Depois, Thiago comunica:

- Recebi hoje o segundo aumento do ano!
- mentira…
- E vou comprar um carro!
- Mentira!
- E vou casar com a Regina!
- MENTIRA!!!

Pois é, amigos, Thiko, o solteiro, irá morar com sua namorada… As coisas mudam. Agora só falta o Penin. Aí o Apoclipse chega.

Depois fomos a um boteco simpático comer picadão e tomar cerveja. Original, Serramalte, Bohemia… foram diversas. Comemos um picadão (coisa de louco) e uma porção de provolone, tomamos mais cervejas, conversamos, o Gerson falou palavrão, eu fui elevada à condição de mano do Sesc, Penin elocubrou planos, discutimos política, eu defendi o abraçamento de árvores, Thiago foi contra, falamos mal do Lula, eu e Penin quase choramos de desgosto… Enfim, uma noite normal.

Até que o bar fechou. Enquanto tomávamos as diversas saideras, olhei pra fora:

- Gente, tem uma noiva gestante descendo a Barão do Bananal.
- Aonde?!
- Ali. E vem com o cortejo todo.

Descendo a rua, em direção ao boteco, uma noiva muito grávida liderava um grupo de convidados. Noivo, padrinhos, enfim, tudo que se espera de um casamento. E tentando entrar no bar. O proprietário do boteco, irredutível:

- Estamos fechados!

Meu coração compadeceu-se da situação da pobre moça. Puxa vida, onde já se viu impedir uma noiva gestante de entrar no boteco?

- Ô, noiva…
- Oi?
- Tem outro bar ali embaixo… deve estar aberto, a gente tá indo pra lá.
- Opa! Vambora, pessoal! Finalmente vou poder comemorar meu casamento!
- Aêêêêêêêêêêêê!! U-huuuuu!

Descemos a rua, seguidos pelo alegre grupo de convivas. Na esquina de baixo, o bar fechado.

- Meninos, vamos embora senão a noiva gestante vai achar que eu a enganei de propósito..
- Ué, e não foi?
- Penin!!!

Fugimos correndo e fomos fechar a noite no Fran’s. Depois de alguns cafés, com a sobriedade ligeiramente retomada, apavoramos o Thiago com a idéia de ele ser pai muito em breve. O pobre rapaz deve estar até agora com medo.
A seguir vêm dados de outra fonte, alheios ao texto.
(* ===== verification/Leb128.v ===== *)
(** * LEB128 variable-length integers ([libartbase/base/leb128.h])

    Memory is the list of bytes from the cursor on; advancing the cursor drops
    the bytes read.  A read past the modelled memory is the distinct outcome
    [OutOfBounds], so that the bounds checking of the [Checked] variants is a
    theorem and not an artefact of the model.  Output buffers are byte lists. *)

From S2P Require Import Prelude.

(** ** Decoding *)

(** The outcome of a decode: the function returned [true] with the value and
    the cursor moved to [rest]; it returned [false]; or it dereferenced a byte
    outside the memory. *)
Inductive decode_result :=
| Decoded (value : Z) (rest : list Z)
| DecodeFailed
| OutOfBounds.

(** The [for] loop of [DecodeLeb128Helper<T>]: [nb] is [num_bits], [is_signed]
    is [std::is_signed_v<T>], [todo] the iterations left, [index] the loop
    variable, [avail] the distance [end - ptr] when [end] has a value.
    [result] is held as the unsigned bit pattern of [T]. *)
Fixpoint DecodeLeb128Loop (nb : Z) (is_signed : bool) (max_bytes : Z) (todo : nat)
    (index result : Z) (ptr : list Z) (avail : option nat) : decode_result :=
  match todo with
  | O => Decoded (if is_signed then swrap nb result else result) ptr
  | S todo' =>
      match avail with
      | Some O => DecodeFailed
      | _ =>
          match ptr with
          | [] => OutOfBounds
          | curr :: ptr' =>
              let result := result .| uwrap nb ((curr .& 127) .<< (index * 7)) in
              if curr <=? 127 then
                if is_signed then
                  if index <? max_bytes - 1 then
                    let shift := nb - (index + 1) * 7 in
                    Decoded (swrap nb (result .<< shift) .>> shift) ptr'
                  else Decoded (swrap nb result) ptr'
                else Decoded result ptr'
              else
                DecodeLeb128Loop nb is_signed max_bytes todo' (index + 1) result ptr'
                  (pred <$> avail)
          end
      end
  end.

Definition DecodeLeb128Helper (nb : Z) (is_signed : bool) (data : list Z)
    (end_ : option nat) : decode_result :=
  let max_bytes := (nb + 6) / 7 in
  DecodeLeb128Loop nb is_signed max_bytes (Z.to_nat max_bytes) 0 0 data end_.

Definition DecodeUnsignedLeb128 (nb : Z) (data : list Z) : decode_result :=
  DecodeLeb128Helper nb false data None.

Definition DecodeUnsignedLeb128Checked (nb : Z) (data : list Z) (end_ : nat) : decode_result :=
  DecodeLeb128Helper nb false data (Some end_).

(** [DecodeUnsignedLeb128(data) - 1] returned as an [int32_t]. *)
Definition DecodeUnsignedLeb128P1 (data : list Z) : decode_result :=
  match DecodeUnsignedLeb128 32 data with
  | Decoded v rest => Decoded (s32 (u32 (v - 1))) rest
  | r => r
  end.

Definition DecodeSignedLeb128 (nb : Z) (data : list Z) : decode_result :=
  DecodeLeb128Helper nb true data None.

Definition DecodeSignedLeb128Checked (nb : Z) (data : list Z) (end_ : nat) : decode_result :=
  DecodeLeb128Helper nb true data (Some end_).

(** ** Sizes *)

Definition UnsignedLeb128Size (data : Z) : Z :=
  let x := 6 + 64 - clz 64 (data .| 1) in
  u32 (x * 37) .>> 8.

Definition SignedLeb128Size (data : Z) : Z :=
  let bits_to_encode := u64 (data .^ (data .>> 63)) in
  let num_bits := 1 + 6 + 64 - clz 64 (bits_to_encode .| 1) in
  u32 (num_bits * 37) .>> 8.

Definition IsLeb128Terminator (b : Z) : bool := b <=? 127.

(** [ReverseSearchUnsignedLeb128]: [before] is the memory below [end_ptr], the
    byte just below it first.  The result is the number of bytes [end_ptr - ptr];
    [None] is a read below the modelled memory. *)
Fixpoint ReverseSearchLoop (ptr_minus : list Z) (n : nat) : option nat :=
  match ptr_minus with
  | [] => None
  | b :: before => if IsLeb128Terminator b then Some n else ReverseSearchLoop before (S n)
  end.
Definition ReverseSearchUnsignedLeb128 (before : list Z) : option nat :=
  match before with
  | [] => None
  | _ :: before' => ReverseSearchLoop before' 1
  end.

(** ** Encoding *)

(** The [while (value != 0)] loop; [fuel] bounds the iterations. *)
Fixpoint EncodeUnsignedLoop (fuel : nat) (out value : Z) : option (list Z) :=
  if value =? 0 then Some [out]
  else match fuel with
       | O => None
       | S fuel' =>
           cons (u8 (out .| 128)) <$> EncodeUnsignedLoop fuel' (value .& 127) (value .>> 7)
       end.

(** The bytes both overloads of [EncodeUnsignedLeb128] produce for a [uint64_t]. *)
Definition EncodeUnsignedBytes (value : Z) : option (list Z) :=
  EncodeUnsignedLoop 9 (value .& 127) (value .>> 7).

(** [EncodeUnsignedLeb128(uint8_t* dest, uint64_t)]: the memory from [dest] on
    after the stores, and how far the returned pointer advanced. *)
Definition EncodeUnsignedLeb128 (dest : list Z) (value : Z) : option (list Z * nat) :=
  bs ← EncodeUnsignedBytes value;
  if (length bs <=? length dest)%nat then Some (bs ++ drop (length bs) dest, length bs)
  else None.

(** [EncodeUnsignedLeb128(Vector* dest, uint64_t)]. *)
Definition EncodeUnsignedLeb128Vector (dest : list Z) (value : Z) : option (list Z) :=
  (λ bs, dest ++ bs) <$> EncodeUnsignedBytes value.

(** [UpdateUnsignedLeb128]: encode over the old value, then lengthen the
    encoding until the old end is reached. *)
Fixpoint UpdateLoop (todo : nat) (end_ : nat) (mem : list Z) : list Z :=
  match todo with
  | O => mem
  | S todo' =>
      let mem1 := alter (λ b, u8 (b .| 128)) (end_ - 1)%nat mem in
      UpdateLoop todo' (S end_) (<[end_ := 0]> mem1)
  end.
Definition UpdateUnsignedLeb128 (dest : list Z) (value : Z) : option (list Z) :=
  match DecodeUnsignedLeb128 32 dest with
  | Decoded _ rest =>
      let old_end := (length dest - length rest)%nat in
      '(mem, end_) ← EncodeUnsignedLeb128 dest value;
      Some (UpdateLoop (old_end - end_) end_ mem)
  | _ => None
  end.

(** The loop of [EncodeSignedLeb128]. *)
Fixpoint EncodeSignedLoop (fuel : nat) (out value extra_bits : Z) : option (list Z) :=
  if extra_bits =? 0 then Some [out]
  else match fuel with
       | O => None
       | S fuel' =>
           cons (u8 (out .| 128)) <$>
             EncodeSignedLoop fuel' ((value .>> 7) .& 127) (value .>> 7) (extra_bits .>> 7)
       end.

(** [EncodeSignedLeb128(uint8_t* dest, int64_t value)]: the bytes stored. *)
Definition EncodeSignedBytes (value : Z) : option (list Z) :=
  EncodeSignedLoop 9 (value .& 127) value (u64 (value .^ (value .>> 63)) .>> 6).
Definition EncodeSignedLeb128 (dest : list Z) (value : Z) : option (list Z * nat) :=
  bs ← EncodeSignedBytes value;
  if (length bs <=? length dest)%nat then Some (bs ++ drop (length bs) dest, length bs)
  else None.

(** [EncodeSignedLeb128(std::vector<uint8_t>* dest, int64_t value)]: this
    overload computes the extra bits in 32 bits. *)
Definition EncodeSignedLeb128Vector (dest : list Z) (value : Z) : option (list Z) :=
  (λ bs, dest ++ bs) <$>
    EncodeSignedLoop 9 (value .& 127) value (u32 (value .^ (value .>> 31)) .>> 6).

(** [Leb128Encoder]: pushing one value and a range of values onto [data_]. *)
Definition PushBackUnsigned (data_ : list Z) (value : Z) : option (list Z) :=
  EncodeUnsignedLeb128Vector data_ value.
Definition PushBackSigned (data_ : list Z) (value : Z) : option (list Z) :=
  EncodeSignedLeb128Vector data_ value.
Fixpoint InsertBackUnsigned (data_ : list Z) (range : list Z) : option (list Z) :=
  match range with
  | [] => Some data_
  | cur :: range' => d ← PushBackUnsigned data_ cur; InsertBackUnsigned d range'
  end.
Fixpoint InsertBackSigned (data_ : list Z) (range : list Z) : option (list Z) :=
  match range with
  | [] => Some data_
  | cur :: range' => d ← PushBackSigned data_ cur; InsertBackSigned d range'
  end.

(** ** The mathematical content of an encoding

    An encoding is a non-empty list of seven-bit groups, least significant
    first; every byte but the last carries the continuation bit. *)

Fixpoint leb_bytes (gs : list Z) : list Z :=
  match gs with
  | [] => []
  | [g] => [g]
  | g :: gs' => (g + 128) :: leb_bytes gs'
  end.
Fixpoint leb_value (gs : list Z) : Z :=
  match gs with
  | [] => 0
  | g :: gs' => g + 128 * leb_value gs'
  end.
Notation septets := (Forall (λ g, 0 <= g < 128)).

(** The non-negative number whose bits above the sign are the bits of [v] that
    differ from its sign: [v ^ (v >> 63)]. *)
Definition sign_magnitude (v : Z) : Z := if v <? 0 then - v - 1 else v.

Lemma length_leb_bytes gs : length (leb_bytes gs) = length gs.
Proof. induction gs as [|g [|g' gs] IH]; simpl in *; lia. Qed.

Lemma leb_value_range gs :
  septets gs -> 0 <= leb_value gs < 128 ^ Z.of_nat (length gs).
Proof.
  induction 1 as [|g gs Hg _ IH]; simpl length; [simpl; lia|].
  rewrite Nat2Z.inj_succ, Z.pow_succ_r by lia. cbn [leb_value]; lia.
Qed.

Lemma pow128 n : 0 <= n -> 128 ^ n = 2 ^ (7 * n).
Proof. intros; rewrite Z.pow_mul_r by lia; reflexivity. Qed.

Lemma pow128_S n : 128 ^ Z.of_nat (S n) = 128 * 128 ^ Z.of_nat n.
Proof. rewrite Nat2Z.inj_succ, Z.pow_succ_r by lia; reflexivity. Qed.

Lemma lor_128 g : 0 <= g < 128 -> u8 (g .| 128) = g + 128.
Proof.
  intros H. change (g .| 128) with (g .| (1 .<< 7)). rewrite lor_shiftl_add by lia.
  rewrite uwrap_small; lia.
Qed.

(** ORing in the next group at the loop's position is addition modulo the width. *)
Lemma lor_group nb r g k :
  0 <= k <= nb -> 0 <= r < 2 ^ k -> 0 <= g ->
  r .| uwrap nb (g .<< k) = uwrap nb (r + g * 2 ^ k).
Proof.
  intros Hk Hr Hg. rewrite <- lor_shiftl_add by lia.
  unfold uwrap. rewrite <- !Z.land_ones by lia.
  apply Z.bits_inj'; intros i Hi. rewrite !Z.lor_spec, !Z.land_spec, Z.lor_spec.
  destruct (Z.lt_ge_cases i nb).
  - rewrite Z.ones_spec_low by lia. btauto.
  - rewrite Z.ones_spec_high, (testbit_high k r i) by lia. btauto.
Qed.

Lemma group_bound nb r g index :
  0 <= nb -> 0 <= index -> 0 <= r < 2 ^ (7 * index) -> 0 <= g < 128 ->
  0 <= uwrap nb (r + g * 2 ^ (7 * index)) < 2 ^ (7 * (index + 1)).
Proof.
  intros Hnb Hi Hr Hg. unfold uwrap. split; [apply Z.mod_pos_bound, pow2_pos; lia|].
  eapply Z.le_lt_trans; [apply Z.mod_le; [|apply pow2_pos; lia]; nia|].
  replace (7 * (index + 1)) with (7 * index + 7) by lia.
  rewrite Z.pow_add_r by lia. change (2 ^ 7) with 128. nia.
Qed.

(** *** The decoding loop reads exactly one encoding *)

Definition avail_ok (avail : option nat) (n : nat) : Prop :=
  match avail with None => True | Some a => (n <= a)%nat end.

(** What the loop's final sign extension makes of the accumulated bits after
    [n] groups. *)
Definition finish (nb : Z) (is_signed : bool) (n raw : Z) : Z :=
  if is_signed then
    if n <? (nb + 6) / 7 then swrap nb (uwrap nb raw .<< (nb - n * 7)) .>> (nb - n * 7)
    else swrap nb raw
  else uwrap nb raw.

(** The groups accumulate modulo the width. *)
Lemma accumulate_group nb index r g v :
  0 <= index ->
  uwrap nb (uwrap nb (r + g * 2 ^ (7 * index)) + v * 2 ^ (7 * (index + 1))) =
  uwrap nb (r + (g + 128 * v) * 2 ^ (7 * index)).
Proof.
  intros Hi. unfold uwrap. rewrite Zplus_mod_idemp_l. f_equal.
  replace (7 * (index + 1)) with (7 * index + 7) by lia.
  rewrite Z.pow_add_r by lia. change (2 ^ 7) with 128. ring.
Qed.

Lemma DecodeLeb128Loop_spec nb sg gs todo index r rest avail :
  septets gs -> gs <> [] -> 0 <= index -> 0 <= r < 2 ^ (7 * index) -> 0 < nb ->
  (length gs <= todo)%nat -> index + Z.of_nat todo = (nb + 6) / 7 ->
  avail_ok avail (length gs) ->
  DecodeLeb128Loop nb sg ((nb + 6) / 7) todo index r (leb_bytes gs ++ rest) avail =
  Decoded (finish nb sg (index + Z.of_nat (length gs)) (r + leb_value gs * 2 ^ (7 * index))) rest.
Proof.
  intros Hgs. revert todo index r avail.
  induction Hgs as [|g gs Hg Hgs IH]; intros todo index r avail Hne Hi Hr Hnb Hlen Htodo Hav;
    [done|].
  destruct todo as [|todo]; [simpl in Hlen; lia|].
  assert (Hk : 7 * index <= nb)
    by (pose proof (Z.div_mod (nb + 6) 7); pose proof (Z.mod_pos_bound (nb + 6) 7); lia).
  assert (Hav0 : avail <> Some O) by (intros ->; simpl in Hav; lia).
  destruct gs as [|g' gs].
  - cbn [leb_bytes app DecodeLeb128Loop leb_value length].
    rewrite land_127, (Z.mod_small g), (Z.mul_comm index 7), lor_group by lia.
    destruct (Z.leb_spec g 127); [|lia].
    replace (g + 128 * 0) with g by lia.
    change (Z.of_nat 1) with 1. unfold finish.
    replace (index <? (nb + 6) / 7 - 1) with (index + 1 <? (nb + 6) / 7)
      by (destruct (Z.ltb_spec (index + 1) ((nb + 6) / 7)),
            (Z.ltb_spec index ((nb + 6) / 7 - 1)); lia).
    destruct avail as [[|a]|], sg, (index + 1 <? (nb + 6) / 7); try done;
      by rewrite swrap_uwrap.
  - assert (Hstep : DecodeLeb128Loop nb sg ((nb + 6) / 7) (S todo) index r
                (leb_bytes (g :: g' :: gs) ++ rest) avail =
              DecodeLeb128Loop nb sg ((nb + 6) / 7) todo (index + 1)
                (uwrap nb (r + g * 2 ^ (7 * index))) (leb_bytes (g' :: gs) ++ rest)
                (pred <$> avail)).
    { cbn [leb_bytes app DecodeLeb128Loop].
      destruct (Z.leb_spec (g + 128) 127); [lia|].
      rewrite land_127, Z.add_mod, Z.mod_same, Z.add_0_r, Z.mod_mod by lia.
      rewrite (Z.mod_small g), (Z.mul_comm index 7), lor_group by lia.
      destruct avail as [[|a]|]; done. }
    rewrite Hstep, IH; clear IH Hstep; try done; try lia.
    + f_equal. unfold finish.
      replace (index + 1 + Z.of_nat (length (g' :: gs)))
        with (index + Z.of_nat (length (g :: g' :: gs))) by (simpl length; lia).
      set (V := leb_value (g' :: gs)).
      change (leb_value (g :: g' :: gs)) with (g + 128 * V).
      pose proof (accumulate_group nb index r g V Hi) as E. destruct sg; [|done].
      rewrite <- (swrap_uwrap nb (_ + _)), E, swrap_uwrap by lia. reflexivity.
    + apply group_bound; lia.
    + simpl in *; lia.
    + destruct avail; simpl in *; lia.
Qed.
(* ===== verification/Utf.v ===== *)
(** * Modified UTF-8 ([libdexfile/dex/utf.cc], [utf-inl.h], [utf.h])

    A [const char*] is the list of bytes (0 to 255) from the pointer on, a
    [const uint16_t*] with its length the list of its code units.  Advancing a
    pointer drops what was read; a read past the modelled memory gives [None]. *)

From S2P Require Import Prelude.

(** ** Reading one UTF-16 character or surrogate pair *)

Definition GetTrailingUtf16Char (maybe_pair : Z) : Z := u16 (maybe_pair .>> 16).
Definition GetLeadingUtf16Char (maybe_pair : Z) : Z := u16 (maybe_pair .& 65535).

Definition GetUtf16FromUtf8 (utf8 : list Z) : option (Z * list Z) :=
  match utf8 with
  | [] => None
  | one :: utf8 =>
      if one .& 128 =? 0 then Some (one, utf8)
      else match utf8 with
      | [] => None
      | two :: utf8 =>
          if one .& 32 =? 0 then Some (((one .& 31) .<< 6) .| (two .& 63), utf8)
          else match utf8 with
          | [] => None
          | three :: utf8 =>
              if one .& 16 =? 0 then
                Some (((one .& 15) .<< 12) .| ((two .& 63) .<< 6) .| (three .& 63), utf8)
              else match utf8 with
              | [] => None
              | four :: utf8 =>
                  let code_point := ((one .& 15) .<< 18) .| ((two .& 63) .<< 12)
                                      .| ((three .& 63) .<< 6) .| (four .& 63) in
                  let surrogate_pair := ((code_point .>> 10) + 55232) .& 65535 in
                  Some (surrogate_pair .| u32 (((code_point .& 1023) + 56320) .<< 16), utf8)
              end
          end
      end
  end.

(** The code units one read contributes: the leading one, then the trailing one
    unless it is zero. *)
Definition pair_units (ch : Z) : list Z :=
  let leading := GetLeadingUtf16Char ch in
  let trailing := GetTrailingUtf16Char ch in
  if trailing =? 0 then [leading] else [leading; trailing].

(** ** Counting and converting to UTF-16 *)

(** [CountModifiedUtf8Chars(utf8, byte_count)]: [left] is [end - utf8], which
    the increments inside the body can take below zero. *)
Fixpoint CountCharsLoop (fuel : nat) (utf8 : list Z) (left len : Z) : option Z :=
  if left <=? 0 then Some len
  else match fuel, utf8 with
       | S fuel', ic :: utf8 =>
           let len := len + 1 in
           if ic .& 128 =? 0 then CountCharsLoop fuel' utf8 (left - 1) len
           else if ic .& 32 =? 0 then CountCharsLoop fuel' (drop 1 utf8) (left - 2) len
           else if ic .& 16 =? 0 then CountCharsLoop fuel' (drop 2 utf8) (left - 3) len
           else CountCharsLoop fuel' (drop 3 utf8) (left - 4) (len + 1)
       | _, _ => None
       end.
Definition CountModifiedUtf8Chars (utf8 : list Z) (byte_count : nat) : option Z :=
  CountCharsLoop byte_count utf8 (Z.of_nat byte_count) 0.

(** The NUL-terminated overload of [ConvertModifiedUtf8ToUtf16]. *)
Fixpoint ConvertModifiedUtf8ToUtf16_nul (fuel : nat) (utf8 : list Z) : option (list Z) :=
  match utf8 with
  | [] => None
  | c :: _ =>
      if c =? 0 then Some []
      else match fuel with
           | O => None
           | S fuel' =>
               '(ch, utf8) ← GetUtf16FromUtf8 utf8;
               app (pair_units ch) <$> ConvertModifiedUtf8ToUtf16_nul fuel' utf8
           end
  end.

(** The sized overload: [left] is [in_end - p]. *)
Fixpoint ConvertToUtf16Loop (fuel : nat) (utf8 : list Z) (left : Z) : option (list Z) :=
  if left <=? 0 then Some []
  else match fuel with
       | O => None
       | S fuel' =>
           '(ch, utf8') ← GetUtf16FromUtf8 utf8;
           app (pair_units ch) <$>
             ConvertToUtf16Loop fuel' utf8' (left - Z.of_nat (length utf8 - length utf8'))
       end.
Definition ConvertModifiedUtf8ToUtf16 (out_chars : nat) (utf8_in : list Z) (in_bytes : nat)
    : option (list Z) :=
  if (out_chars =? in_bytes)%nat then
    if (in_bytes <=? length utf8_in)%nat then Some (u16 <$> take in_bytes utf8_in) else None
  else ConvertToUtf16Loop in_bytes utf8_in (Z.of_nat in_bytes).

(** ** Converting from UTF-16 *)

Definition is_lead (ch : Z) : bool := ch .& 64512 =? 55296.
Definition is_trail (ch : Z) : bool := ch .& 64512 =? 56320.
Notation is_surrogate ch := (ch .& 63488 =? 55296).
Notation is_surrogate_lead ch := (ch .& 1024 =? 0).
Definition get_supplementary (lead trail : Z) : Z :=
  let offset := (55296 .<< 10) + 56320 - 65536 in
  u32 (u32 (lead .<< 10) + trail - offset).

(** [ConvertUtf16ToUtf8<kUseShortZero, kUse4ByteSequence, kReplaceBadSurrogates>]:
    the bytes passed to [append], in order. *)
Fixpoint ConvertUtf16ToUtf8 (kUseShortZero kUse4ByteSequence kReplaceBadSurrogates : bool)
    (utf16 : list Z) : list Z :=
  let convert := ConvertUtf16ToUtf8 kUseShortZero kUse4ByteSequence kReplaceBadSurrogates in
  match utf16 with
  | [] => []
  | ch :: rest =>
      if (ch <? 128) && (kUseShortZero || negb (ch =? 0)) then ch :: convert rest
      else if ch <? 2048 then
        ((ch .>> 6) .| 192) :: ((ch .& 63) .| 128) :: convert rest
      else
        let three := ((ch .>> 12) .| 224) :: (((ch .>> 6) .& 63) .| 128)
                       :: ((ch .& 63) .| 128) :: convert rest in
        match rest with
        | trail :: rest' =>
            let has_trail := is_trail trail in
            if (if kReplaceBadSurrogates then is_surrogate ch
                else kUse4ByteSequence && is_lead ch && has_trail) then
              if kReplaceBadSurrogates && (negb (is_surrogate_lead ch) || negb has_trail) then
                63 :: convert rest
              else
                let code_point := get_supplementary ch trail in
                ((code_point .>> 18) .| 240) :: (((code_point .>> 12) .& 63) .| 128)
                  :: (((code_point .>> 6) .& 63) .| 128) :: ((code_point .& 63) .| 128)
                  :: convert rest'
            else three
        | [] =>
            if kReplaceBadSurrogates && is_surrogate ch then 63 :: convert rest else three
        end
  end.

Definition CountModifiedUtf8BytesInUtf16 (chars : list Z) : Z :=
  Z.of_nat (length (ConvertUtf16ToUtf8 false true false chars)).

Definition ConvertUtf16ToModifiedUtf8 (byte_count : nat) (utf16_in : list Z) : list Z :=
  if (byte_count =? length utf16_in)%nat then u8 <$> utf16_in
  else ConvertUtf16ToUtf8 false true false utf16_in.

(** ** Hashing *)

(** [ComputeUtf16Hash]: the [java.lang.String] hash. *)
Definition ComputeUtf16Hash (chars : list Z) : Z :=
  s32 (fold_left (λ hash c, u32 (hash * 31 + c)) chars 0).

Fixpoint Utf16HashLoop (fuel : nat) (utf8 : list Z) (utf16_length hash : Z) : option Z :=
  if utf16_length =? 0 then Some hash
  else match fuel with
       | O => None
       | S fuel' =>
           '(pr, utf8) ← GetUtf16FromUtf8 utf8;
           let first := GetLeadingUtf16Char pr in
           let hash := u32 (hash * 31 + first) in
           let utf16_length := utf16_length - 1 in
           let second := GetTrailingUtf16Char pr in
           if second =? 0 then Utf16HashLoop fuel' utf8 utf16_length hash
           else Utf16HashLoop fuel' utf8 (utf16_length - 1) (u32 (hash * 31 + second))
       end.
Definition ComputeUtf16HashFromModifiedUtf8 (utf8 : list Z) (utf16_length : nat) : option Z :=
  swrap 32 <$> Utf16HashLoop utf16_length utf8 (Z.of_nat utf16_length) 0.

Definition UpdateModifiedUtf8Hash (hash c : Z) : Z := u32 (hash * 31 + u8 c).
(** [ComputeModifiedUtf8Hash(std::string_view)]. *)
Definition ComputeModifiedUtf8Hash_view (chars : list Z) : Z :=
  fold_left UpdateModifiedUtf8Hash chars 0.
(** [ComputeModifiedUtf8Hash] on a C string: up to the terminating NUL. *)
Fixpoint ModifiedUtf8HashLoop (chars : list Z) (hash : Z) : option Z :=
  match chars with
  | [] => None
  | c :: chars' =>
      if c =? 0 then Some hash else ModifiedUtf8HashLoop chars' (UpdateModifiedUtf8Hash hash c)
  end.
Definition ComputeModifiedUtf8Hash (chars : list Z) : option Z := ModifiedUtf8HashLoop chars 0.

(** ** Comparing *)

Fixpoint CompareModifiedUtf8ToUtf16AsCodePointValues (fuel : nat) (utf8 utf16 : list Z)
    : option Z :=
  match utf8 with
  | [] => None
  | c :: _ =>
      if c =? 0 then Some (if (length utf16 =? 0)%nat then 0 else -1)
      else match utf16 with
      | [] => Some 1
      | rhs :: utf16 =>
          match fuel with
          | O => None
          | S fuel' =>
              '(pr, utf8) ← GetUtf16FromUtf8 utf8;
              let lhs := GetLeadingUtf16Char pr in
              if negb (lhs =? rhs) then Some (if rhs <? lhs then 1 else -1)
              else
                let lhs2 := GetTrailingUtf16Char pr in
                if lhs2 =? 0 then CompareModifiedUtf8ToUtf16AsCodePointValues fuel' utf8 utf16
                else match utf16 with
                     | [] => Some 1
                     | rhs2 :: utf16 =>
                         if negb (lhs2 =? rhs2) then Some (if rhs2 <? lhs2 then 1 else -1)
                         else CompareModifiedUtf8ToUtf16AsCodePointValues fuel' utf8 utf16
                     end
          end
      end
  end.

Fixpoint CompareModifiedUtf8ToModifiedUtf8AsUtf16CodePointValues (fuel : nat)
    (utf8_1 utf8_2 : list Z) : option Z :=
  match utf8_1, utf8_2 with
  | c1 :: _, c2 :: _ =>
      if c1 =? 0 then Some (if c2 =? 0 then 0 else -1)
      else if c2 =? 0 then Some 1
      else match fuel with
      | O => None
      | S fuel' =>
          '(c1, utf8_1) ← GetUtf16FromUtf8 utf8_1;
          '(c2, utf8_2) ← GetUtf16FromUtf8 utf8_2;
          if c1 =? c2 then
            CompareModifiedUtf8ToModifiedUtf8AsUtf16CodePointValues fuel' utf8_1 utf8_2
          else
            let leading_surrogate_diff :=
              u32 (GetLeadingUtf16Char c1 - GetLeadingUtf16Char c2) in
            if negb (leading_surrogate_diff =? 0) then Some (s32 leading_surrogate_diff)
            else Some (GetTrailingUtf16Char c1 - GetTrailingUtf16Char c2)
      end
  | _, _ => None
  end.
Na hora de ir embora, mencionei o filme What the fuck do we know, que mostra membros de diversas religiões alterando a química molecular de um copo de água. E eu, a boazinha:

- Pois é, gente, assim vocês podem ver que a verdadeira fé existe e…
- Já sei! Vamos pegar Nova Schin e mentalizar que ela está se transformando em Baden Baden!
- Mas tem que ter fé, Penin!
- Ué. E eu não tenho fé na cerveja?
- É verdade.

Chegando em casa, por volta de seis da manhã, maravilhei-me com o nascer do sol e cheguei à conclusão de que em algum momento da minha vida eu preciso voltar a dormir.

Mas parafraseando Santo Agostinho: não agora, Senhor.